In light of a recent tax court decision, West Palm Beach residents with substantial assets may want to take another look at limited family partnerships as an estate planning option for reducing tax liabilities.
Family limited partnerships are a popular estate planning tool because they allow a donor to make annual gifts of fractional partnership interests up to the limit of the annual gift tax exemption. Gifting fractional interests provides a convenient way to retain family ownership of assets, such as real estate, that cannot easily be divided otherwise.
A family limited partnership can also provide a mechanism for reducing gift tax liabilities because the value of the interests may be discounted based on the recipient’s limited rights to the use and control of partnership assets.

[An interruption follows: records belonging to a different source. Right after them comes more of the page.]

(** ** The patch engine against the specification's reading *)

Lemma py_slice_between {A} (l : list A) (a b : Z) :
  0 <= a -> a <= b -> b <= Z.of_nat (length l) ->
  py_slice l a b = take (Z.to_nat (b - a)) (drop (Z.to_nat a) l).
Proof.
  intros Ha Hab Hb. unfold py_slice, slice_bound.
  destruct (a <? 0) eqn:Ea; [apply Z.ltb_lt in Ea; lia|].
  destruct (b <? 0) eqn:Eb; [apply Z.ltb_lt in Eb; lia|].
  rewrite !Z.min_l by lia. done.
Qed.

Lemma py_slice_all {A} (l : list A) : py_slice l 0 (Z.of_nat (length l)) = l.
Proof.
  rewrite py_slice_between by lia. rewrite Z.sub_0_r, Nat2Z.id. cbn [Z.to_nat drop].
  apply firstn_all.
Qed.

Lemma splice_from_snoc (src : pybytes) (cursor : Z) (spans : list span) (sp : span)
    (limit : Z) :
  splice_from src cursor (spans ++ [sp]) limit
  = splice_from src cursor spans (span_start sp) ++ span_bytes sp
      ++ bytes_between src (span_stop sp) limit.
Proof.
  revert cursor. induction spans as [|x spans IH]; intros cursor; cbn [app splice_from].
  - done.
  - rewrite IH, <- !app_assoc. done.
Qed.

Lemma spans_in_order_snoc (cursor : Z) (spans : list span) (sp : span) (limit : Z) :
  spans_in_order cursor (spans ++ [sp]) limit <->
  spans_in_order cursor spans (span_start sp) /\
  span_start sp < span_stop sp /\ span_stop sp <= limit.
Proof.
  revert cursor. induction spans as [|x spans IH]; intros cursor; cbn [app spans_in_order].
  - tauto.
  - rewrite IH. tauto.
Qed.

Lemma spans_in_order_le (cursor : Z) (spans : list span) (limit : Z) :
  spans_in_order cursor spans limit -> cursor <= limit.
Proof.
  revert cursor. induction spans as [|x spans IH]; intros cursor; cbn [spans_in_order].
  - done.
  - intros (H1 & H2 & H3). apply IH in H3. lia.
Qed.

Section Loop.
Variable path : pystr.
Variable src : pybytes.

Let idx := line_start_indices src.

(** Walking non-overlapping replacements from the last to the first
    builds, in reverse, what the specification reads off from left to
    right. *)
Lemma patch_loop_descending (asc : list conversion) (spans : list span)
    (st : patch_state) :
  Forall2 (fun rep sp => span_of src rep = Some sp) asc spans ->
  spans_in_order 0 spans (last_pos st) ->
  last_pos st <= Z.of_nat (length src) ->
  exists st',
    patch_loop path src idx (rev asc) st = (st', true) /\
    reassemble src st'
    = splice_from src 0 spans (last_pos st) ++ concat (rev (new_source_parts st)).
Proof.
  revert spans st. induction asc as [|rep asc IH] using rev_ind;
    intros spans st Hspans Horder Hlen.
  - apply Forall2_nil_inv_l in Hspans as ->. exists st. split; [done|].
    unfold reassemble. rewrite rev_app_distr. cbn [rev app concat splice_from].
    cbn in Horder. rewrite py_slice_between by lia. done.
  - apply Forall2_app_inv_l in Hspans as (spans' & last & Hspans' & Hlast & ->).
    apply Forall2_cons_inv_l in Hlast as (sp & nil & Hsp & Hnil & ->).
    apply Forall2_nil_inv_l in Hnil as ->.
    apply spans_in_order_snoc in Horder as (Horder' & Hne & Hstop).
    pose proof (spans_in_order_le _ _ _ Horder') as Hstart.
    rewrite rev_app_distr. cbn [rev app patch_loop].
    unfold span_of in Hsp. fold idx in Hsp.
    destruct (byte_index idx (start_line rep) (start_col rep)) as [s|] eqn:Es; [|done].
    destruct (byte_index idx (end_line rep) (end_col rep)) as [e|] eqn:Ee; [|done].
    destruct (utf8_encode (replacement_text rep)) as [b|] eqn:Eb; [|done].
    cbn in Hsp. inversion Hsp; subst sp. cbn [span_start span_stop span_bytes] in *.
    unfold patch_step. rewrite Es, Ee. cbn [mbind option_bind].
    destruct (last_pos st <=? s) eqn:Ecmp; [apply Z.leb_le in Ecmp; lia|].
    rewrite Eb. cbn [mbind option_bind].
    match goal with
    | |- context [patch_loop _ _ _ _ ?st1] =>
        destruct (IH spans' st1) as (st' & Hloop & Hre); [done|done|cbn; lia|]
    end.
    exists st'. split; [exact Hloop|].
    rewrite Hre. cbn [last_pos new_source_parts].
    rewrite splice_from_snoc. cbn [span_start span_stop span_bytes].
    rewrite !rev_app_distr. cbn [rev app concat].
    rewrite py_slice_between by lia. unfold bytes_between.
    rewrite <- !app_assoc. done.
Qed.
End Loop.

(** The line index never decreases. *)
Lemma line_starts_mono (lines : list pybytes) (pos : Z) (i j : nat) (a b : Z) :
  (i <= j)%nat ->
  (pos :: line_starts_from pos lines) !! i = Some a ->
  (pos :: line_starts_from pos lines) !! j = Some b ->
  a <= b.
Proof.
  revert pos i j a b. induction lines as [|line rest IH]; intros pos i j a b Hij Hi Hj.
  - cbn [line_starts_from] in *. destruct i, j; cbn in *; try lia; simplify_eq; lia.
  - cbn [line_starts_from] in *.
    destruct i as [|i], j as [|j]; cbn [lookup list_lookup] in *; try lia.
    + simplify_eq. lia.
    + inversion Hi; subst.
      assert (a + Z.of_nat (length line) <= b); [|lia].
      eapply (IH _ 0%nat j); [lia|done|done].
    + eapply (IH _ i j); [lia|done|done].
Qed.

Lemma py_getitem_nonneg {A} (l : list A) (i : Z) (a : A) :
  0 <= i -> l !! Z.to_nat i = Some a -> py_getitem l i = Some a.
Proof.
  intros Hi Hl. unfold py_getitem.
  pose proof (lookup_lt_Some _ _ _ Hl) as Hlt.
  replace ((0 <=? i) && (i <? Z.of_nat (length l))) with true; [done|].
  symmetry. apply andb_true_iff. rewrite Z.leb_le, Z.ltb_lt. lia.
Qed.

Lemma elem_of_rev {A} (l : list A) (x : A) : x ∈ rev l <-> x ∈ l.
Proof. rewrite !list_elem_of_In. symmetry. apply in_rev. Qed.

Section Offsets.
Variable src : pybytes.

(** Among positions that point into their lines, a smaller (line, column)
    key is a byte index that is not larger. *)
Lemma key_lt_offset_le (l1 c1 l2 c2 o1 o2 : Z) :
  in_line (line_start_indices src) l1 c1 ->
  in_line (line_start_indices src) l2 c2 ->
  byte_index (line_start_indices src) l1 c1 = Some o1 ->
  byte_index (line_start_indices src) l2 c2 = Some o2 ->
  key_lt (l1, c1) (l2, c2) = true ->
  o1 <= o2.
Proof.
  intros (Hl1 & Hc1 & a1 & b1 & Ha1 & Hb1 & Hin1) (Hl2 & Hc2 & a2 & b2 & Ha2 & Hb2 & Hin2)
    Ho1 Ho2 Hlt.
  unfold byte_index in Ho1, Ho2.
  rewrite (py_getitem_nonneg _ (l1 - 1) _ ltac:(lia) Ha1) in Ho1.
  rewrite (py_getitem_nonneg _ (l2 - 1) _ ltac:(lia) Ha2) in Ho2.
  cbn in Ho1, Ho2. simplify_eq.
  apply key_lt_spec in Hlt. cbn [fst snd] in Hlt.
  destruct Hlt as [Hlt|[-> Hlt]].
  - assert (b1 <= a2); [|lia].
    eapply (line_starts_mono _ 0 (Z.to_nat l1) (Z.to_nat (l2 - 1))); [lia|done|done].
  - simplify_eq. lia.
Qed.

Lemma later_start_sorts_first (a b : conversion) (sa sb : span) :
  starts_in_line src a -> starts_in_line src b ->
  span_of src a = Some sa -> span_of src b = Some sb ->
  start_offset src a < start_offset src b ->
  key_ge b a.
Proof.
  intros Ha Hb Hsa Hsb Hlt. unfold key_ge.
  destruct (key_lt (sort_key b) (sort_key a)) eqn:E; [exfalso|done].
  unfold span_of in Hsa, Hsb. unfold start_offset in Hlt.
  destruct (byte_index _ (start_line a) _) as [oa|] eqn:Ea; [|done].
  destruct (byte_index _ (start_line b) _) as [ob|] eqn:Eb; [|done].
  cbn in Hlt.
  pose proof (key_lt_offset_le _ _ _ _ _ _ Hb Ha Eb Ea E). lia.
Qed.

Lemma spans_start_ascending (asc : list conversion) (spans : list span) (cursor limit : Z) :
  Forall2 (fun rep sp => span_of src rep = Some sp) asc spans ->
  spans_in_order cursor spans limit ->
  StronglySorted (fun a b => start_offset src a < start_offset src b) asc /\
  Forall (fun a => cursor <= start_offset src a) asc.
Proof.
  intros Hf. revert cursor. induction Hf as [|rep sp asc spans Hsp Hf IH]; intros cursor Ho.
  - split; constructor.
  - cbn [spans_in_order] in Ho. destruct Ho as (Hc & Hne & Ho).
    destruct (IH _ Ho) as (Hss & Hall).
    assert (Hoff : start_offset src rep = span_start sp).
    { unfold span_of in Hsp. unfold start_offset.
      destruct (byte_index _ (start_line rep) _) as [s|]; [|done]. cbn in *.
      destruct (byte_index _ (end_line rep) _) as [e|]; [|done]. cbn in *.
      destruct (utf8_encode _); [|done]. cbn in Hsp. by inversion Hsp. }
    split.
    + constructor; [done|]. eapply Forall_impl; [exact Hall|]. cbn. intros; lia.
    + constructor; [lia|]. eapply Forall_impl; [exact Hall|]. cbn. intros; lia.
Qed.

Lemma start_offset_injective (l : list conversion) (x y : conversion) :
  StronglySorted (fun a b => start_offset src a < start_offset src b) l ->
  x ∈ l -> y ∈ l -> start_offset src x = start_offset src y -> x = y.
Proof.
  induction 1 as [|z l Hl IH Hz]; intros Hx Hy Heq.
  - by apply not_elem_of_nil in Hx.
  - rewrite Forall_forall in Hz.
    apply elem_of_cons in Hx as [->|Hx], Hy as [->|Hy]; [done| | |by apply IH].
    + apply Hz in Hy. lia.
    + apply Hz in Hx. lia.
Qed.

Lemma descending_keys (asc : list conversion) (spans : list span) :
  Forall (starts_in_line src) asc ->
  Forall2 (fun rep sp => span_of src rep = Some sp) asc spans ->
  StronglySorted (fun a b => start_offset src a < start_offset src b) asc ->
  StronglySorted key_ge (rev asc).
Proof.
  intros Hin Hf Hss. revert spans Hin Hf.
  induction Hss as [|x l Hl IH Hx]; intros spans Hin Hf; [constructor|].
  apply Forall2_cons_inv_l in Hf as (sx & spans' & Hsx & Hf & ->).
  apply Forall_cons in Hin as [Hinx Hin].
  cbn [rev]. apply StronglySorted_app.
  split; [|split; [by eapply IH|repeat constructor]].
  intros x1 x2 Hx1 Hx2. apply list_elem_of_singleton in Hx2 as ->.
  rewrite elem_of_rev in Hx1.
  destruct (proj1 (list_elem_of_lookup _ _) Hx1) as (i & Hi).
  destruct (Forall2_lookup_l _ _ _ _ _ Hf Hi) as (s1 & _ & Hs1).
  eapply later_start_sorts_first; [done| |done|done|].
  - rewrite Forall_forall in Hin. by apply Hin.
  - rewrite Forall_forall in Hx. by apply Hx.
Qed.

One of the challenges with using a family limited partnership to make discounted gifts is that the IRS may value gifted interests at a higher rate than that assessed by the donor. A higher valuation may result in unanticipated gift taxes that cut into assets the donor wishes to retain for living expenses.
The recent tax court decision provides a mechanism for hedging against valuation disparities. The court upheld a family limited partnership agreement that based the percentage of interests conferred upon the future determination of value by an independent auditor. The agreement set a limit upon the dollar value of the interests granted and provided that percentage interests in excess of the dollar value would revert to the donor’s estate. The reversion of interests to the estate reduced the donor’s gift tax liability.
Achieving the gift tax benefits of a family limited partnership requires a carefully drafted partnership agreement, and the terms of the agreement must be supported by some consideration other than the goal of reducing tax liabilities.